The patch is attached.


----------



## intr (Feb 5, 2009)

Sorry.

cd /usr/src
patch < /path-to-file/plist.patch
cd /usr/src/usr.sbin/pkg_install
make clean (if not empty in /usr/obj)
make obj
make depend
make
make install


----------



## mecano (Feb 6, 2009)

thanks for the patch !
I'm having a problem trying to make :

```
make: don't know how to make /usr/src/usr.sbin/pkg_install/add/../lib/libinstall.a.
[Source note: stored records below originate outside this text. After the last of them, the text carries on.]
(** When a record the query reads passes the [WHERE] clause, the query
    returns a row. *)
Lemma answer_some (env : Env) (tbl : Db.table) (d : embedding) (t : Q) (k : nat)
    (r : FaceRecord.t) (e : embedding) :
  Db.dimensions_agree tbl d = true ->
  In r tbl -> FaceRecord.face_embedding r = Some e ->
  reaches env r = true ->
  similarity_above env e d t ->
  exists first rest, answer env tbl d t (S k) = Some (first :: rest).
Proof.
  intros D I E V A. unfold answer, Db.match_faces. rewrite D.
  set (l := filter _ _).
  assert (Il : In (Db.mkCandidate r e (cosine_distance env e d)) l).
  { apply filter_In. split.
    - apply scored_In. exists r, e. auto.
    - apply above_gt. exact A. }
  apply order_by_distance_In in Il.
  destruct (Db.order_by_distance l) as [|c rest]; [destruct Il|].
  simpl. eexists. eexists. reflexivity.
Qed.

(** The answer depends on the table, the descriptor, the distances and
    the rows read, and on nothing else of the call. *)
Lemma scored_ext (env1 env2 : Env) (tbl : Db.table) (d : embedding) :
  (forall e, cosine_distance env2 e d = cosine_distance env1 e d) ->
  (forall r, In r tbl -> reaches env2 r = reaches env1 r) ->
  Db.scored (cosine_distance env2) (reaches env2) tbl d
  = Db.scored (cosine_distance env1) (reaches env1) tbl d.
Proof.
  intros Hd Hr. induction tbl as [|a tbl IH]; simpl; [reflexivity|].
  rewrite IH by (intros r I; apply Hr; right; exact I).
  rewrite (Hr a (or_introl eq_refl)).
  destruct (FaceRecord.face_embedding a) as [e|]; [|reflexivity].
  rewrite Hd. reflexivity.
Qed.

Lemma identified_ext (env1 env2 : Env) (tbl : Db.table) (d : embedding) :
  rpc_answers env2 = rpc_answers env1 ->
  (forall e, cosine_distance env2 e d = cosine_distance env1 e d) ->
  (forall r, In r tbl -> reaches env2 r = reaches env1 r) ->
  identified env2 tbl d = identified env1 tbl d.
Proof.
  intros Q Hd Hr. unfold identified, answer, Db.match_faces.
  rewrite Q, (scored_ext env1 env2 tbl d Hd Hr). reflexivity.
Qed.

(** ** The paths of [recognizeFace] *)

Lemma recognizeFace_no_faces (env : Env) (img : jsstring)
    (n r : option jsstring) (w : World) :
  initializes env w = true -> blank img = false ->
  detections env = [] ->
  Service.recognizeFace env img n r w = (Service.no_faces, detected_world img w).
Proof.
  intros I B D. rewrite (recognizeFace_detect env img n r w I B), D. reflexivity.
Qed.

Lemma recognizeFace_found (env : Env) (img : jsstring)
    (n r : option jsstring) (w : World)
    (face : FaceDetection.t) (others : list FaceDetection.t) (p : MatchedFace.t) :
  initializes env w = true -> blank img = false ->
  detections env = face :: others ->
  identified env (faces w) (FaceDetection.embedding face) = Some p ->
  Service.recognizeFace env img n r w
  = (Service.found p,
     queried (FaceDetection.embedding face) (detected_world img w)).
Proof.
  intros I B D P. rewrite (recognizeFace_detect env img n r w I B), D.
  unfold try_catch_return.
  rewrite (resolve_found env face n r (detected_world img w) p P). reflexivity.
Qed.

Lemma recognizeFace_unmatched (env : Env) (img : jsstring)
    (n r : option jsstring) (w : World)
    (face : FaceDetection.t) (others : list FaceDetection.t) :
  initializes env w = true -> blank img = false ->
  detections env = face :: others ->
  identified env (faces w) (FaceDetection.embedding face) = None ->
  truthy n && truthy r = false ->
  Service.recognizeFace env img n r w
  = (Service.unmatched face,
     queried (FaceDetection.embedding face) (detected_world img w)).
Proof.
  intros I B D P T. rewrite (recognizeFace_detect env img n r w I B), D.
  unfold try_catch_return.
  rewrite (resolve_unmatched env face n r (detected_world img w) P T). reflexivity.
Qed.

Lemma recognizeFace_create (env : Env) (img : jsstring)
    (name relationship : jsstring) (w : World)
    (face : FaceDetection.t) (others : list FaceDetection.t) :
  initializes env w = true -> blank img = false ->
  detections env = face :: others ->
  identified env (faces w) (FaceDetection.embedding face) = None ->
  falsy name = false -> falsy relationship = false ->
  Service.recognizeFace env img (Some name) (Some relationship) w
  = (match fst (added env (faces w) (new_person env face name relationship)) with
     | Some newFace => Service.added_new newFace
     | None => Service.unmatched face
     end,
     inserted env face name relationship (detected_world img w)).
Proof.
  intros I B D P N R.
  rewrite (recognizeFace_detect env img (Some name) (Some relationship) w I B), D.
  unfold try_catch_return.
  rewrite (resolve_create env face name relationship (detected_world img w) P N R).
  reflexivity.
Qed.

Lemma recognizeFace_path (env : Env) (img : jsstring) (n r : option jsstring) (w : World) :
  Path env img n r w (Service.recognizeFace env img n r w).
Proof.
  destruct (initializes env w) eqn:I.
  2: { rewrite (recognizeFace_failed env img n r w I). apply PathFailed. exact I. }
  destruct (blank img) eqn:B.
  { rewrite (recognizeFace_blank env img n r w I B). apply PathBlank; assumption. }
  destruct (detections env) as [|face others] eqn:D.
  { rewrite (recognizeFace_no_faces env img n r w I B D). apply PathNoFaces; assumption. }
  destruct (identified env (faces w) (FaceDetection.embedding face)) as [p|] eqn:P.
  { rewrite (recognizeFace_found env img n r w face others p I B D P).
    eapply PathFound; eassumption. }
  destruct (truthy n && truthy r) eqn:T.
  2: { rewrite (recognizeFace_unmatched env img n r w face others I B D P T).
       eapply PathUnmatched; eassumption. }
  destruct n as [name|]; [|discriminate].
  destruct r as [relationship|]; [|simpl in T; rewrite andb_false_r in T; discriminate].
  simpl in T. apply andb_true_iff in T. destruct T as [N R].
  apply negb_true_iff in N. apply negb_true_iff in R.
  rewrite (recognizeFace_create env img name relationship w face others I B D P N R).
  eapply PathCreate; eauto.
Qed.

(** ** No face in the image *)

(** C3: when the detection service finds no face in the image,
    [recognizeFace] returns, without throwing, a result with
    [success: false] and the message "No faces detected in the image";
    the table is left as it was. *)
Theorem no_faces_detected_is_a_failure_result
    (env : Env) (img : jsstring) (n r : option jsstring) (w : World) :
  initializes env w = true -> blank img = false ->
  detected env = Some [] ->
  let result := fst (Service.recognizeFace env img n r w) in
  FaceRecognitionResult.success result = false
  /\ FaceRecognitionResult.message result = str "No faces detected in the image"
  /\ faces (snd (Service.recognizeFace env img n r w)) = faces w.
Proof.
  intros I B D.
  assert (E : detections env = []) by (unfold detections; rewrite D; reflexivity).
  rewrite (recognizeFace_no_faces env img n r w I B E).
  repeat split.
Qed.

Lemma no_faces_detected_is_a_failure_result_witness :
  let result := fst (Service.recognizeFace (Sample.env []) Sample.image None None
                       (Sample.world [Sample.ana])) in
  FaceRecognitionResult.success result = false
  /\ FaceRecognitionResult.message result = str "No faces detected in the image"
  /\ faces (snd (Service.recognizeFace (Sample.env []) Sample.image None None
                   (Sample.world [Sample.ana]))) = [Sample.ana].
Proof.
  apply (no_faces_detected_is_a_failure_result (Sample.env []) Sample.image
           None None (Sample.world [Sample.ana])); reflexivity.
Defined.

Lemma detections_first (env : Env) (pf : PyFace.t) (rest : list PyFace.t) :
  detected env = Some (pf :: rest) ->
  detections env
  = Service.to_FaceDetection pf :: map Service.to_FaceDetection rest.
Proof. intros D. unfold detections. rewrite D. reflexivity. Qed.

(** ** Below the threshold, nothing to register *)



(** ** Blank image data *)

(** C10, as stated, fails when the service object is not initialised
    and the health check does not answer: the check comes before the
    validation, and the call ends in the [catch] clause. *)
Lemma blank_image_counterexample :
  blank (str "   ") = true
  /\ Service.recognizeFace Sample.env_service_down (str "   ") None None
       (Sample.world [])
     = (FaceRecognitionResult.mk false None None None None
          (str "Cannot connect to Python face recognition service - is it running?")
          (Some (str "Python face recognition service could not be initialized: fetch failed")),
        mkWorld false [] [FetchHealth])
  /\ fst (Service.recognizeFace Sample.env_service_down (str "   ") None None
            (Sample.world []))
     <> Service.no_image_data.
Proof.
  split; [reflexivity|]. split; [reflexivity|]. vm_compute. discriminate.
Qed.
Definition delete_request (id : json) (configuration : Configuration.t)
  : request :=
  mkRequest DELETE (get_consul_url configuration (acl_token_id id))
    (get_auth_headers configuration) None
    (Configuration.validate_certs configuration).

Definition create_request (body : json) (configuration : Configuration.t)
  : request :=
  mkRequest PUT (get_consul_url configuration acl_token)
    (get_auth_headers configuration) (Some body)
    (Configuration.validate_certs configuration).

Definition update_request (id body : json)
  (configuration : Configuration.t) : request :=
  mkRequest PUT (get_consul_url configuration (acl_token_id id))
    (get_auth_headers configuration) (Some body)
    (Configuration.validate_certs configuration).

(** ** Replies *)

(** A response the module accepts: its status is outside [400, 600). *)
Definition accepted (resp : response) : Prop :=
  ~ (400 <= status_code resp < 600).

(** What one exchange yields: the reply, checked and decoded. *)
Definition exchange (rep : reply) : result json :=
  match rep with
  | Replied resp =>
      (_ <- handle_consul_response_error resp ;; response_json resp)%res
  | Unreachable msg => Raise (ConnectionError msg)
  | Broken msg => Raise (TransportError msg)
  end.
(** A terminal step that is not a disabled monitor step leaves [termSig]
    latched. *)
Lemma terminal_step_latches o s :
  is_terminal_op o = true -> step o s = s \/ exists t, termSig (step o s) = Some t.
Proof.
  intros Ho. destruct o; try discriminate Ho; simpl; unfold exec.
  - destruct (termSig s) as [t|] eqn:H.
    + left. rewrite (RawError_terminated _ s t H). reflexivity.
    + right. rewrite (RawError_emits _ s H). simpl. eauto.
  - right. destruct (termSig s) as [t|] eqn:H.
    + rewrite (RawCancel_terminated s t H). simpl. eauto.
    + rewrite (RawCancel_emits s H). simpl. eauto.
  - right. destruct (Close_latches s) as [_ [Ht _]]. unfold exec in Ht. eauto.
  - unfold monitor_sig. destruct (monitoring s); [|left; reflexivity].
    destruct (Signal_Err (sig s)) as [e|]; [|left; reflexivity].
    right. destruct (termSig (set_monitoring false s)) as [t|] eqn:H.
    + rewrite (RawError_terminated _ _ t H). simpl. eauto.
    + rewrite (RawError_emits _ _ H). simpl. eauto.
  - unfold monitor_ctx. destruct (monitoring s && ctx_done s); [|left; reflexivity].
    right. destruct (termSig (set_monitoring false s)) as [t|] eqn:H.
    + rewrite (RawCancel_terminated _ t H). simpl. eauto.
    + rewrite (RawCancel_emits _ H). simpl. eauto.
Qed.

Lemma appended_refl s : appended s s = [].
Proof. apply appended_same_buf. reflexivity. Qed.

(** Whatever a step hands to the writer by one call of [wireSendFlush] are
    packets of the kind passed to it. *)
Lemma appended_frame s s0 s' kind data :
  calls (buf s0) = calls (buf s) ->
  calls (buf s') = calls (buf (exec (wireSendFlush kind data) s0)) ->
  Forall (fun p => pkt_Kind p = kind) (written (appended s s')).
Proof.
  intros H0 H'. destruct (wireSendFlush_shape kind data s0) as [p [l [Hs Ht]]].
  rewrite Hs in H'. simpl in H'. rewrite H0 in H'.
  rewrite (appended_app _ _ _ H'). revert Ht. apply Forall_impl.
  intros q [_ Hq]. exact Hq.
Qed.

Lemma terminal_emissions_le_1 ops : forall s, (terminal_emissions ops s <= 1)%nat.
Proof.
  induction ops as [|o ops IH]; intros s; simpl; [lia|].
  destruct (is_terminal_op o) eqn:Ho; [|apply IH].
  destruct (terminal_step_latches o s Ho) as [Hs | [t Ht]].
  - rewrite Hs, appended_refl. apply IH.
  - destruct (run_quiet ops _ _ Ht) as [_ ->].
    destruct (appended s (step o s)); simpl; lia.
Qed.

Lemma RawError_kind err s :
  Forall (fun p => pkt_Kind p = PayloadKind_Error)
         (written (appended s (exec (RawError err) s))).
Proof.
  destruct (termSig s) as [t|] eqn:H; unfold exec.
  - rewrite (RawError_terminated err s t H). simpl. rewrite appended_refl. constructor.
  - rewrite (RawError_emits err s H). simpl.
    apply appended_frame with (s0 := s) (data := Error_text err); reflexivity.
Qed.

Lemma RawCancel_kind s :
  Forall (fun p => pkt_Kind p = PayloadKind_Cancel)
         (written (appended s (exec RawCancel s))).
Proof.
  destruct (termSig s) as [t|] eqn:H; unfold exec.
  - rewrite (RawCancel_terminated s t H). simpl.
    rewrite appended_same_buf by reflexivity. constructor.
  - rewrite (RawCancel_emits s H). simpl.
    apply appended_frame with (s0 := s) (data := []); reflexivity.
Qed.

Lemma Close_kind s :
  Forall (fun p => pkt_Kind p = PayloadKind_CloseSend)
         (written (appended s (exec Close s))).
Proof.
  unfold exec. pose proof (pollSend_table s) as Ht.
  destruct (sig s) as [e1|] eqn:H1;
    [rewrite (Close_denied s e1 Ht); simpl;
     rewrite appended_same_buf by reflexivity; constructor|].
  destruct (termSig s) as [e2|] eqn:H2;
    [rewrite (Close_denied s e2 Ht); simpl;
     rewrite appended_same_buf by reflexivity; constructor|].
  rewrite (Close_emits s H1 H2). simpl.
  apply appended_frame with (s0 := s) (data := []); reflexivity.
Qed.

End Facts.

(** ** Packet identifiers *)

Section Identifiers.

Context {C : Collaborators}.

Lemma uint64_add_small m :
  0 <= m -> m + 1 < uint64_modulus -> uint64_add m 1 = m + 1.
Proof. intros H1 H2. unfold uint64_add. apply Z.mod_small. lia. Qed.

(** The identifier the next call of [nextPid] returns. *)
Definition tagged_next (s : Stream) (p : Packet) : Prop :=
  pkt_ID p = mkPacketID (streamID s) (uint64_add (messageID s) 1).

(** A step that draws no identifier and hands the writer no packet. *)
Definition silent (s s' : Stream) : Prop :=
  streamID s' = streamID s /\ messageID s' = messageID s /\
  exists l, calls (buf s') = calls (buf s) ++ l /\ written l = [].

(** A step draws at most one identifier; the packets it hands to the writer
    all carry the identifier it drew. *)
Definition footprint (s s' : Stream) : Prop :=
  streamID s' = streamID s /\
  (messageID s' = messageID s \/ messageID s' = uint64_add (messageID s) 1) /\
  exists l, calls (buf s') = calls (buf s) ++ l /\
            Forall (tagged_next s) (written l) /\
            (written l <> [] -> messageID s' = uint64_add (messageID s) 1).

Lemma silent_refl s : silent s s.
Proof.
  repeat split. exists []. rewrite app_nil_r. split; reflexivity.
Qed.

Lemma silent_footprint s s' : silent s s' -> footprint s s'.
Proof.
  intros [H1 [H2 [l [H3 H4]]]]. split; [exact H1|]. split; [left; exact H2|].
  exists l. rewrite H4. repeat split; [exact H3 | constructor | congruence].
Qed.

Lemma silent_then_footprint s s1 s2 :
  silent s s1 -> footprint s1 s2 -> footprint s s2.
Proof.
  intros [H1 [H2 [l [H3 H4]]]] [G1 [G2 [l' [G3 [G4 G5]]]]].
  unfold tagged_next in *. rewrite H1, H2 in *.
  split; [exact G1|]. split; [exact G2|].
  exists (l ++ l'). rewrite G3, H3, written_app, H4, <- app_assoc. simpl.
  split; [reflexivity|]. split; [exact G4 | exact G5].
Qed.

Lemma footprint_then_silent s s1 s2 :
  footprint s s1 -> silent s1 s2 -> footprint s s2.
Proof.
  intros [G1 [G2 [l' [G3 [G4 G5]]]]] [H1 [H2 [l [H3 H4]]]].
  split; [congruence|]. split; [rewrite H2; exact G2|].
  exists (l' ++ l). rewrite H3, G3, written_app, H4, app_nil_r, H2, <- app_assoc.
  split; [reflexivity|]. split; [exact G4 | exact G5].
Qed.

(** The state a frame emission leaves, up to the latches. *)
Lemma footprint_frame s s' l :
  streamID s' = streamID s ->
  messageID s' = uint64_add (messageID s) 1 ->
  calls (buf s') = calls (buf s) ++ l ->
  Forall (fun q => pkt_ID q = mkPacketID (streamID s) (uint64_add (messageID s) 1))
         (written l) ->
  footprint s s'.
Proof.
  intros H1 H2 H3 H4. split; [exact H1|]. split; [right; exact H2|].
  exists l. split; [exact H3|]. split; [exact H4 | intros _; exact H2].
Qed.

Lemma Forall_tag_only {kind} {id} {l : list Packet} :
  Forall (fun q => pkt_ID q = id /\ pkt_Kind q = kind) l ->
  Forall (fun q => pkt_ID q = id) l.
Proof. apply Forall_impl. intros q [H _]. exact H. Qed.

Lemma footprint_wireSendFlush kind data s :
  footprint s (exec (wireSendFlush kind data) s).
Proof.
  destruct (wireSendFlush_shape kind data s) as [p [l [Hs Ht]]].
  rewrite Hs. eapply footprint_frame; try reflexivity.
  exact (Forall_tag_only Ht).
Qed.

(** [RawSend] draws exactly one identifier, and whatever it hands to the
    writer is a prefix of the frame cut for that identifier: the whole
    frame when it succeeds. *)
Lemma RawSend_frame kind data s :
  messageID (exec (RawSend kind data) s) = uint64_add (messageID s) 1 /\
  streamID (exec (RawSend kind data) s) = streamID s /\
  exists l r,
    calls (buf (exec (RawSend kind data) s)) = calls (buf s) ++ map CWrite l /\
    frame_packets kind (result nextPid s) data = l ++ r /\
    (result (RawSend kind data) s = None -> r = []).
Proof.
  unfold result, exec.
  destruct (fst (result pollSend s)) as [e|] eqn:H.
  - rewrite (RawSend_denied kind data s e H). simpl.
    repeat split. exists [], (frame_packets kind (fst (nextPid s)) data). simpl.
    rewrite app_nil_r. repeat split. discriminate.
  - destruct (RawSend_allowed kind data s H) as [p [l [r [Hf [[Hs Hr] | [e Hs]]]]]];
      rewrite Hs; simpl; repeat split; exists (p :: l), r;
      (split; [reflexivity|]); (split; [exact Hf|]); congruence.
Qed.

Lemma footprint_RawSend kind data s : footprint s (exec (RawSend kind data) s).
Proof.
  destruct (RawSend_frame kind data s) as [Hm [Hi [l [r [Hc [Hf _]]]]]].
  eapply footprint_frame; try eassumption.
  rewrite written_map_CWrite.
  pose proof (frame_packets_tagged kind (result nextPid s) data) as Ht.
  rewrite Hf in Ht. apply Forall_app in Ht. destruct Ht as [Ht _].
  exact (Forall_tag_only Ht).
Qed.

Lemma silent_RawFlush s : silent s (exec RawFlush s).
Proof.
  unfold exec. destruct (fst (result pollSend s)) as [e|] eqn:H.
  - rewrite (RawFlush_denied s e H). apply silent_refl.
  - unfold RawFlush, bind, buf_Flush. rewrite pollSend_eq, H.
    destruct (Flush_result (calls (buf s))); simpl;
      repeat split; exists [CFlush]; split; reflexivity.
Qed.

Lemma silent_RawRecv s : silent s (exec RawRecv s).
Proof.
  unfold exec, RawRecv. destruct (sig s); simpl; [apply silent_refl|].
  destruct (items (queue s)); [destruct (closed (queue s)); apply silent_refl|].
  repeat split. exists []. simpl. rewrite app_nil_r. split; reflexivity.
Qed.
Stop
```
What is the best way to rebuild make files there ?


----------



## mecano (Feb 6, 2009)

also could this be considered as harmfull if one (me ^^) erase the blank dependencie line as a quick and dirty workaround?


----------



## intr (Feb 7, 2009)

The patch not adding problems in compile. My releng_7 compile normal.



			
				mecano said:
			
		

> also could this be considered as harmfull if one (me ^^) erase the blank dependencie line as a quick and dirty workaround?



Yes, can erase the blank depends.


----------



## mecano (Feb 8, 2009)

thanks intr


----------